REPUBLIKA.CO.ID, JAKARTA – Sebanyak 84 persen usaha mikro dan kecil (UMK) dan 82 persen usaha menengah dan besar (UMB) mengalami penurunan pendapatan sejak pandemi Covid-19 terjadi. Data ini didapatkan dari survei Badan Pusat Statistik (BPS) terhadap 34 ribu pengusaha UMK dan UMB dari berbagai daerah di Indonesia.

Survei dilakukan pada 10 hingga 26 Juli. Akomodasi dan makanan minuman menjadi sektor yang terdampak paling signifikan. Sebanyak 92,47 persen dari responden yang bergerak di sektor ini menyatakan mengalami penurunan pendapatan curam.

Baca Juga

Kepala BPS Suhariyanto mengatakan, opini tersebut sebanding dengan data pertumbuhan ekonomi kuartal kedua. Pada periode tersebut, sektor akomodasi dan makanan minuman mengalami pertumbuhan minus 22,02 persen.

"Artinya, mereka yang terdampak pada kuartal kedua, masih mengalami kesulitan di Juli ini," katanya dalam konferensi pers secara virtual, Selasa (15/9).

Sebanyak 90,90 responden dari sektor jasa lainnya juga mengalami penurunan pendapatan sejak pandemi terjadi. Sementara itu, 90,34 persen responden transportasi dan pergudangan juga mengalami hal serupa.

Di sisi lain, data BPS menunjukkan, masih ada pelaku usaha yang menginfokan kenaikan pendapatan pada masa pandemi. Penjualan produk mereka justru meningkat dibandingkan masa normal. Hanya saja, jumlahnya memang kecil, yakni dua persen dari responden UMK dan tiga persen dari respon UMB.

Suhariyanto mengatakan, beberapa komoditas yang mengalami peningkatan penjualan pada masa pandemi adalah industri frozen food (makanan beku). Selain itu, industri jamu, penjualan masker, sepeda dan layanan internet. "Persentasenya kecil, tapi di tengah Covid-19, mereka justru bergerak dan mendapatkan keuntungan lebih dibandingkan normal," tuturnya.

Pandemi Covid-19 turut berdampak dari sisi status operasional dan skala usaha. Sebanyak 24 persen dari responden UMK dan 28 persen dari responden UMB memutuskan mengurangi kapasitas produksi. Bahkan, lima persen UMK dan 10 persen UMB harus berhenti beroperasi karena tekanan ekonomi.
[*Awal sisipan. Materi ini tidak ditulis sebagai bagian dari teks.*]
(** * PyPose second-order optimizers: Gauss-Newton and Levenberg-Marquardt

    A shallow embedding of [pypose/optim/optimizer.py] and the properties of
    its [step] operation.

    Tensor entries are elements of a commutative ring with a decidable order
    (exact arithmetic: rounding of floating-point numbers is not modelled).
    [torch] objects appear with the shapes the code gives them: model
    parameters, outputs and targets are n-dimensional tensors (a shape and
    row-major data); the residual, the kernel weights, the Jacobian, the normal
    matrix and the update are two-dimensional matrices.  Parameters live in a
    store and parameter groups hold references into it, since the optimizer
    updates in place the very tensors the model reads.  A Python exception is
    an error result, and the store reached when it is raised is kept.

    The model, automatic differentiation and the linear solvers are
    collaborators of the optimizers: they are arguments of the embedding, and
    instances over the integers are given to run [step] on concrete models. *)

From Stdlib Require Import String.
From Stdlib Require Import List ZArith Lia Bool Ring PeanoNat.
Import ListNotations.
Local Open Scope string_scope.
Local Open Scope list_scope.

Set Implicit Arguments.

(** ** Scalars *)

Class Scalar : Type := {
  num : Type;
  rO : num;
  rI : num;
  radd : num -> num -> num;
  rmul : num -> num -> num;
  rsub : num -> num -> num;
  ropp : num -> num;
  rleb : num -> num -> bool;
  rltb : num -> num -> bool;
  num_ring : ring_theory rO rI radd rmul rsub ropp (@eq num)
}.

Declare Scope num_scope.
Delimit Scope num_scope with num.
Notation "x + y" := (radd x y) : num_scope.
Notation "x * y" := (rmul x y) : num_scope.
Notation "x - y" := (rsub x y) : num_scope.
Notation "- x" := (ropp x) : num_scope.

#[global] Program Instance Z_scalar : Scalar := {|
  num := Z; rO := 0%Z; rI := 1%Z;
  radd := Z.add; rmul := Z.mul; rsub := Z.sub; ropp := Z.opp;
  rleb := Z.leb; rltb := Z.ltb
|}.
Next Obligation. exact Zth. Qed.

(** ** Exceptions and results *)

Inductive exn : Type :=
| RuntimeError (msg : string)
| TypeError (msg : string)
| ValueError (msg : string)
| LinAlgError (msg : string)
| AssertionError (arg : exn).

(** [isinstance(e, ValueError)] *)
Definition is_ValueError (e : exn) : bool :=
  match e with
  | ValueError _ => true
  | _ => false
  end.

Definition result (A : Type) : Type := (exn + A)%type.

Definition OK {A} (a : A) : result A := inr a.
Definition Error {A} (e : exn) : result A := inl e.

Definition rbind {A B} (c : result A) (k : A -> result B) : result B :=
  match c with
  | inl e => inl e
  | inr a => k a
  end.

Notation "'let?' x ':=' c 'in' k" := (rbind c (fun x => k))
  (at level 10, x pattern, c at level 100, k at level 200).

Fixpoint mapM {A B} (f : A -> result B) (l : list A) : result (list B) :=
  match l with
  | [] => OK []
  | a :: l' =>
      let? b := f a in
      let? bs := mapM f l' in
      OK (b :: bs)
  end.

Section Optimizer.

Context {SC : Scalar}.

Local Open Scope num_scope.

(** ** Tensors *)

Record tensor : Type := Tensor { shape : list nat; data : list num }.

Definition numel_of (s : list nat) : nat := fold_right Nat.mul 1 s.

Definition numel (t : tensor) : nat := numel_of (shape t).

Definition tensor_wf (t : tensor) : Prop := length (data t) = numel t.

Fixpoint map2 {A B C} (f : A -> B -> C) (l : list A) (l' : list B) : list C :=
  match l, l' with
  | a :: l, b :: l' => f a b :: map2 f l l'
  | _, _ => []
  end.

(** Broadcasting of two sizes of one dimension, and of two shapes aligned at
    their last dimension. *)
Definition bdim (a b : nat) : option nat :=
  if (a =? b)%nat then Some a
  else if (a =? 1)%nat then Some b
  else if (b =? 1)%nat then Some a
  else None.

Fixpoint broadcast_rev (a b : list nat) : option (list nat) :=
  match a, b with
  | [], _ => Some b
  | _, [] => Some a
  | x :: a', y :: b' =>
      match bdim x y, broadcast_rev a' b' with
      | Some d, Some r => Some (d :: r)
      | _, _ => None
      end
  end.

Definition broadcast_shapes (a b : list nat) : option (list nat) :=
  option_map (@rev nat) (broadcast_rev (rev a) (rev b)).

Definition pad_shape (n : nat) (s : list nat) : list nat :=
  repeat 1%nat (n - length s) ++ s.

(** [chunks sz n d]: the first [n] consecutive blocks of [sz] entries. *)
Fixpoint chunks (sz n : nat) (d : list num) : list (list num) :=
  match n with
  | O => []
  | S n' => firstn sz d :: chunks sz n' (skipn sz d)
  end.

(** Row-major data of a tensor of shape [from] expanded to shape [to] (same
    rank, every dimension equal or 1 in [from]). *)
Fixpoint expand (from to : list nat) (d : list num) : list num :=
  match from, to with
  | f :: from', t :: to' =>
      if (f =? t)%nat
      then flat_map (expand from' to') (chunks (numel_of from') f d)
      else concat (repeat (expand from' to' d) t)
  | _, _ => d
  end.

(** [a - b] on tensors. *)
Definition tsub (a b : tensor) : result tensor :=
  match broadcast_shapes (shape a) (shape b) with
  | Some s =>
      let n := length s in
      OK (Tensor s (map2 rsub (expand (pad_shape n (shape a)) s (data a))
                              (expand (pad_shape n (shape b)) s (data b))))
  | None => Error (RuntimeError "The size of tensor a must match the size of tensor b")
  end.

(** Iteration over a tensor: its slices along the first dimension. *)
Definition unbind (t : tensor) : result (list tensor) :=
  match shape t with
  | [] => Error (TypeError "iteration over a 0-d tensor")
  | n :: s' => OK (map (Tensor s') (chunks (numel_of s') n (data t)))
  end.

(** ** Matrices (two-dimensional tensors) *)

Record matrix : Type := Matrix { ncols : nat; mrows : list (list num) }.

Definition nrows (m : matrix) : nat := length (mrows m).

Definition matrix_wf (m : matrix) : Prop :=
  Forall (fun r => length r = ncols m) (mrows m).

Definition entry (m : matrix) (i j : nat) : num :=
  nth j (nth i (mrows m) []) rO.

Definition mk_matrix (r c : nat) (f : nat -> nat -> num) : matrix :=
  Matrix c (map (fun i => map (f i) (seq 0 c)) (seq 0 r)).

Definition sum_upto (n : nat) (f : nat -> num) : num :=
  fold_right (fun k acc => f k + acc) rO (seq 0 n).

(** [m.T] *)
Definition transpose (m : matrix) : matrix :=
  mk_matrix (ncols m) (nrows m) (fun i j => entry m j i).

(** [a @ b] *)
Definition matmul (a b : matrix) : result matrix :=
  if (ncols a =? nrows b)%nat
  then OK (mk_matrix (nrows a) (ncols b)
             (fun i j => sum_upto (ncols a) (fun k => entry a i k * entry b k j)))
  else Error (RuntimeError "mat1 and mat2 shapes cannot be multiplied").

Definition bidx (d i : nat) : nat := if (d =? 1)%nat then 0%nat else i.

(** [a * b] on matrices, with broadcasting. *)
Definition bmul (a b : matrix) : result matrix :=
  match bdim (nrows a) (nrows b), bdim (ncols a) (ncols b) with
  | Some r, Some c =>
      OK (mk_matrix r c
            (fun i j => entry a (bidx (nrows a) i) (bidx (ncols a) j)
                        * entry b (bidx (nrows b) i) (bidx (ncols b) j)))
  | _, _ => Error (RuntimeError "The size of tensor a must match the size of tensor b")
  end.

Definition mmap (f : num -> num) (m : matrix) : matrix :=
  Matrix (ncols m) (map (map f) (mrows m)).

(** [-m], [m ** 2] and [m.sum()] *)
Definition mneg (m : matrix) : matrix := mmap ropp m.
Definition msquare (m : matrix) : matrix := mmap (fun x => x * x) m.
Definition msum (m : matrix) : num :=
  fold_right (fun x acc => x + acc) rO (concat (mrows m)).

(** [t.view(-1, 1)] *)
Definition view_col (t : tensor) : matrix :=
  Matrix 1 (map (fun x => [x]) (data t)).

(** [torch.cat] of matrices, along the first dimension. *)
Definition cat (ms : list matrix) : result matrix :=
  match ms with
  | [] => Error (RuntimeError "torch.cat(): expected a non-empty list of Tensors")
  | m :: _ =>
      if forallb (fun m' => (ncols m' =? ncols m)%nat) ms
      then OK (Matrix (ncols m) (concat (map mrows ms)))
      else Error (RuntimeError "Sizes of tensors must match except in dimension 0")
  end.

(** [torch.split(m, sizes)]: consecutive blocks of rows. *)
Fixpoint split_rows (c : nat) (rs : list (list num)) (sizes : list nat) : list matrix :=
  match sizes with
  | [] => []
  | n :: sizes' => Matrix c (firstn n rs) :: split_rows c (skipn n rs) sizes'
  end.

Definition split (m : matrix) (sizes : list nat) : result (list matrix) :=
  if (fold_right Nat.add 0%nat sizes =? nrows m)%nat
  then OK (split_rows (ncols m) (mrows m) sizes)
  else Error (RuntimeError "split_with_sizes expects split_sizes to sum exactly to the size of the dimension").

(** [m.view(shape)] *)
Definition view (m : matrix) (s : list nat) : result tensor :=
  if (numel_of s =? nrows m * ncols m)%nat
  then OK (Tensor s (concat (mrows m)))
  else Error (RuntimeError "shape is invalid for input size").

(** [m.diagonal()] *)
Definition diagonal (m : matrix) : list num :=
  map (fun i => entry m i i) (seq 0 (Nat.min (nrows m) (ncols m))).

(** [x.clamp(lo, hi)], which is [min(max(x, lo), hi)]. *)
Definition smax (a b : num) : num := if rleb a b then b else a.
Definition smin (a b : num) : num := if rleb a b then a else b.
Definition clamp (lo hi x : num) : num := smin (smax x lo) hi.

(** Replace entry [j] of a row. *)
Fixpoint set_nth (j : nat) (x : num) (r : list num) : list num :=
  match r, j with
  | [], _ => []
  | _ :: r', O => x :: r'
  | y :: r', S j' => y :: set_nth j' x r'
  end.

(** [m.diagonal().add_(v)]: the diagonal is a view, the matrix is updated. *)
Fixpoint diag_add_rows (i : nat) (rs : list (list num)) (v : list num) : list (list num) :=
  match rs, v with
  | r :: rs', x :: v' => set_nth i (nth i r rO + x) r :: diag_add_rows (S i) rs' v'
  | _, _ => rs
  end.

Definition diagonal_add_ (m : matrix) (v : list num) : matrix :=
  Matrix (ncols m) (diag_add_rows 0 (mrows m) v).

(** ** The parameter store *)

Record Param : Type := { requires_grad : bool; p_tensor : tensor }.

(** A reference is the position of a parameter in the store.  The model and the
    parameter groups hold references to the same parameters; a reference past
    the end of the store names no parameter and is passed over. *)
Definition ref : Type := nat.
Definition store : Type := list Param.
Sementara itu, 16,3 persen dari UMB melakukan Working From Home (WFH), dan 5,4 persen UMK melakukan hal serupa. Tapi, sebanyak 59,8 persen dari responden UMK masih tetap beroperasi normal. Jumlah ini lebih banyak dibandingkan UMB yang beroperasi seperti biasa, yakni 49,4 persen.

Sebelumnya, Staf Ahli Bidang Pengeluaran Negara Kementerian Keuangan Kunta Wibawa Dasa Nugraha menyebutkan, seluruh bisnis Usaha Mikro, Kecil dan Menengah (UMKM) akan terdampak apabila pandemi Covid-19 masih  berlangsung sampai tahun depan. Perhitungan ini berdasarkan kajian LIPI mengenai dampak pandemi terhadap UMKM.

Merujuk pada data itu, Kunta menjelaskan, jika pandemi Covid-19 masih terjadi sampai Oktober, dampaknya akan dirasakan pada 85,42 persen bisnis UMKM. Efek terberat akan dirasakan apabila penyebaran virus corona terus berlangsung sampai dengan April 2021.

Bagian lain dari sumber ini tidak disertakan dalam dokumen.